The implementation example of FIG. 8B is described. The time attention block 503 inputs the feature map to a plurality of convolutional layers having a pyramid structure and different scales to calculate attentions (feature maps). In this case, three convolutional layers of 1×1, 1×5, and 1×5 are used. The time attention block 503 connects the attentions for the scales to one another, and inputs the connected attentions to a one-dimensional convolutional layer. The time attention block 503 multiplies the feature map before the conversion by the attention (the feature map) output from the one-dimensional convolutional layer to output a feature map to which the time attention is added.

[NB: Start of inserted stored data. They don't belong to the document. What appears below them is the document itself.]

(* ===== verification/Sha256.v ===== *)
(** * SHA-256 (FIPS 180-4), the hash of Go's [crypto/sha256]

    [sha256.Sum256] is used by the drift detector and by the canonical signing
    payload.  The function below computes it on byte strings; it is checked
    against published test vectors by evaluation. *)

From Stdlib Require Import Ascii.
From S2P Require Import Prelude GoStrings.
Local Open Scope Z_scope.

(** 32-bit words are kept in [0, 2^32). *)
Definition w32 (x : Z) : Z := Z.land x 4294967295.
Definition add32 (x y : Z) : Z := w32 (x + y).
Definition rotr32 (n x : Z) : Z := Z.lor (Z.shiftr x n) (w32 (Z.shiftl x (32 - n))).

Definition big_sigma0 (x : Z) : Z := Z.lxor (rotr32 2 x) (Z.lxor (rotr32 13 x) (rotr32 22 x)).
Definition big_sigma1 (x : Z) : Z := Z.lxor (rotr32 6 x) (Z.lxor (rotr32 11 x) (rotr32 25 x)).
Definition small_sigma0 (x : Z) : Z := Z.lxor (rotr32 7 x) (Z.lxor (rotr32 18 x) (Z.shiftr x 3)).
Definition small_sigma1 (x : Z) : Z := Z.lxor (rotr32 17 x) (Z.lxor (rotr32 19 x) (Z.shiftr x 10)).
Definition choose (x y z : Z) : Z := Z.lxor z (Z.land x (Z.lxor y z)).
Definition majority (x y z : Z) : Z := Z.lxor (Z.land x y) (Z.lxor (Z.land x z) (Z.land y z)).

Definition round_constants : list Z :=
  [1116352408; 1899447441; 3049323471; 3921009573; 961987163; 1508970993; 2453635748; 2870763221;
   3624381080; 310598401; 607225278; 1426881987; 1925078388; 2162078206; 2614888103; 3248222580;
   3835390401; 4022224774; 264347078; 604807628; 770255983; 1249150122; 1555081692; 1996064986;
   2554220882; 2821834349; 2952996808; 3210313671; 3336571891; 3584528711; 113926993; 338241895;
   666307205; 773529912; 1294757372; 1396182291; 1695183700; 1986661051; 2177026350; 2456956037;
   2730485921; 2820302411; 3259730800; 3345764771; 3516065817; 3600352804; 4094571909; 275423344;
   430227734; 506948616; 659060556; 883997877; 958139571; 1322822218; 1537002063; 1747873779;
   1955562222; 2024104815; 2227730452; 2361852424; 2428436474; 2756734187; 3204031479; 3329325298].

Definition initial_state : list Z :=
  [1779033703; 3144134277; 1013904242; 2773480762; 1359893119; 2600822924; 528734635; 1541459225].

(** The message schedule as a sliding window of sixteen words. *)
Definition next_word (w : list Z) : Z :=
  let nth i := nth i w 0 in
  add32 (add32 (small_sigma1 (nth 14%nat)) (nth 9%nat)) (add32 (small_sigma0 (nth 1%nat)) (nth 0%nat)).

Definition sha_round (st : list Z * list Z) (k : Z) : list Z * list Z :=
  match st with
  | ([a; b; c; d; e; f; g; h], (w :: ws) as win) =>
      let t1 := add32 (add32 h (big_sigma1 e)) (add32 (add32 (choose e f g) k) w) in
      let t2 := add32 (big_sigma0 a) (majority a b c) in
      ([add32 t1 t2; a; b; c; add32 d t1; e; f; g], ws ++ [next_word win])
  | _ => st
  end.

Definition compress (h block : list Z) : list Z :=
  zip_with add32 h (foldl sha_round (h, block) round_constants).1.

Fixpoint words_of_bytes (bs : list Z) : list Z :=
  match bs with
  | a :: b :: c :: d :: r => (((a * 256 + b) * 256 + c) * 256 + d) :: words_of_bytes r
  | _ => []
  end.

Fixpoint be_bytes (n : nat) (x : Z) : list Z :=
  match n with
  | O => []
  | S n' => be_bytes n' (Z.shiftr x 8) ++ [Z.land x 255]
  end.

Definition pad (bs : list Z) : list Z :=
  let len := Z.of_nat (length bs) in
  bs ++ [128] ++ replicate (Z.to_nat ((55 - len) mod 64)) 0 ++ be_bytes 8 (len * 8).

(** The fuel is the number of words: every block consumes sixteen of them. *)
Fixpoint process_blocks (fuel : nat) (h ws : list Z) : list Z :=
  match fuel, ws with
  | S f, _ :: _ => process_blocks f (compress h (take 16 ws)) (drop 16 ws)
  | _, _ => h
  end.

Definition bytes_of_string (s : string) : list Z :=
  Z.of_nat ∘ nat_of_ascii <$> String.list_ascii_of_string s.

Definition string_of_bytes (bs : list Z) : string :=
  String.string_of_list_ascii ((chr ∘ Z.to_nat) <$> bs).

(** [sha256.Sum256]: the 32 digest bytes. *)
Definition Sum256 (s : string) : string :=
  let ws := words_of_bytes (pad (bytes_of_string s)) in
  string_of_bytes (process_blocks (length ws) initial_state ws ≫= be_bytes 4).

(** The [%x] rendering of the digest. *)
Definition sha256hex (s : string) : string := hex_encode (Sum256 s).

(** FIPS 180-4 test vectors: zero, one and two blocks. *)
Example sha256_empty :
  sha256hex "" = "e3b0c44298fc1c149afbf4c8996fb92427ae41e4649b934ca495991b7852b855".
Proof. vm_compute. reflexivity. Qed.

Example sha256_abc :
  sha256hex "abc" = "ba7816bf8f01cfea414140de5dae2223b00361a396177a9cb410ff61f20015ad".
Proof. vm_compute. reflexivity. Qed.

Example sha256_two_blocks :
  sha256hex "abcdbcdecdefdefgefghfghighijhijkijkljklmklmnlmnomnopnopq" =
  "248d6a61d20638b8e5c026930c3e6039a33ce45964ff2167f6ecedd419db06c1".
Proof. vm_compute. reflexivity. Qed.

(** ** The digest has a fixed width *)

Lemma be_bytes_length n x : length (be_bytes n x) = n.
Proof.
  revert x. induction n as [|n IH]; intros x; [done|]. simpl. rewrite length_app, IH. simpl. lia.
Qed.

Lemma sha_round_length st k : length (sha_round st k).1 = length st.1.
Proof.
  destruct st as [l ws].
  do 9 (destruct l as [|? l]; [try done|]); try done. by destruct ws.
Qed.

Lemma foldl_round_length ks st : length (foldl sha_round st ks).1 = length st.1.
Proof.
  revert st. induction ks as [|k ks IH]; intros st; [done|]. simpl.
  by rewrite IH, sha_round_length.
Qed.

Lemma compress_length h b : length (compress h b) = length h.
Proof.
  unfold compress. rewrite length_zip_with, foldl_round_length. simpl. lia.
Qed.

Lemma process_blocks_length fuel h ws : length (process_blocks fuel h ws) = length h.
Proof.
  revert h ws. induction fuel as [|f IH]; intros h [|w ws]; [done..|].
  cbn [process_blocks]. by rewrite IH, compress_length.
Qed.

Lemma length_string_of_bytes bs : String.length (string_of_bytes bs) = length bs.
Proof.
  unfold string_of_bytes. induction bs as [|b bs IH]; [done|].
  cbn [fmap list_fmap String.string_of_list_ascii String.length]. by rewrite IH.
Qed.

Lemma bind_be_bytes_length n (l : list Z) : length (l ≫= be_bytes n) = (length l * n)%nat.
Proof.
  induction l as [|x l IH]; [done|].
  rewrite bind_cons, length_app, IH, be_bytes_length. done.
Qed.

Lemma Sum256_length s : String.length (Sum256 s) = 32%nat.
Proof.
  unfold Sum256. by rewrite length_string_of_bytes, bind_be_bytes_length, process_blocks_length.
Qed.

Lemma sha256hex_length s : String.length (sha256hex s) = 64%nat.
Proof. unfold sha256hex. by rewrite hex_encode_length, Sum256_length. Qed.

Lemma sha256hex_no_newline s : has_char newline (sha256hex s) = false.
Proof. apply hex_encode_no_newline. Qed.

#[export] Hint Resolve sha256hex_no_newline FormatInt_no_newline : agent.
Lemma parse_object_text parse fs r :
  Forall (fun f => forall r, delim r -> parse_field parse (field_print f ^^ r) = Some (f, r)) fs ->
  parse_object parse (Join (map field_print fs) "," ^^ String "}" r) = Some (VObj fs, r).
Proof.
  intros Hall. destruct fs as [|x l]; [reflexivity|].
  change (map field_print (x :: l)) with (field_print <$> x :: l). rewrite Join_text. unfold parse_object.
  assert (exists t, field_print x ^^ tail_text field_print "}" l r = String quote t) as [t Ht] by (by eexists).
  pose proof Ht as Ht'. rewrite Ht'. unfold skip_ws. cbn [trim_left]. change (json_space quote) with false. cbv iota.
  change (Ascii.eqb quote "}") with false. cbv iota.
  rewrite <- Ht. rewrite parse_fields_text; [done|done|].
  rewrite string_length_app. pose proof (tail_text_length field_print "}" l r). lia.
Qed.

Lemma list_max_Forall l n : (list_max l <= n)%nat <-> Forall (fun k => (k <= n)%nat) l.
Proof. apply list_max_le. Qed.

A difference in scale corresponds to a difference in time width. The representation of features of a wave can be improved through use of attentions for various scales.

Next, processing to be executed by the learning module 120 and the prediction module 150 is described.

FIG. 9 is a flow chart for illustrating the processing to be executed by the learning module 120 in the first embodiment. FIG. 10 is a diagram for illustrating an example of data expansion processing to be executed by the learning module 120 in the first embodiment.

When the learning module 120 receives an execution instruction, the learning module 120 executes processing described below.

The learning module 120 executes pre-processing on time-series data on a wave forming learning data (Step S101). In the pre-processing, for example, data normalization is performed.

Subsequently, the learning module 120 executes data expansion processing on the learning data (Step S102).

Specifically, as illustrated in FIG. 10, the learning module 120 generates time-series data 1001 on an expansion wave by inverting time-series data 1000 on the wave in a time direction. At this time, teacher data is also inverted in the time direction in the same manner. The learning module 120 stores the time-series data on the expansion wave and expansion teacher data as learning data in the learning data management information 130. Thus, the learning data can be inflated.

Subsequently, the learning module 120 selects one piece of learning data, and inputs the time-series data on the wave forming this piece of learning data to the model (Step S103).

Specifically, the learning module 120 executes arithmetic operation processing on the time-series data on the wave through use of the model information 140. For example, as a result of the arithmetic operation processing on the time-series data on the wave shown in FIG. 3A, such time-series data on the probability as shown in FIG. 3B is output.

At this time, the learning module 120 may format the time-series data on the wave based on a data size handled by the model. For example, when the data size is large, the learning module 120 divides the time-series data on the wave, and executes the arithmetic operation on the divided time-series data on the wave. When the data size is large, the learning module 120 may move a window having a freely-set window width along a time axis, and input the time-series data on the wave within the window to the model.

Subsequently, the learning module 120 updates parameters of the model based on the learning algorithm using the output of the model and the teacher data (Step S104).

As the learning algorithm, a known algorithm, for example, a steepest descent method, is used. This invention has no limitation imposed on the learning algorithm to be used.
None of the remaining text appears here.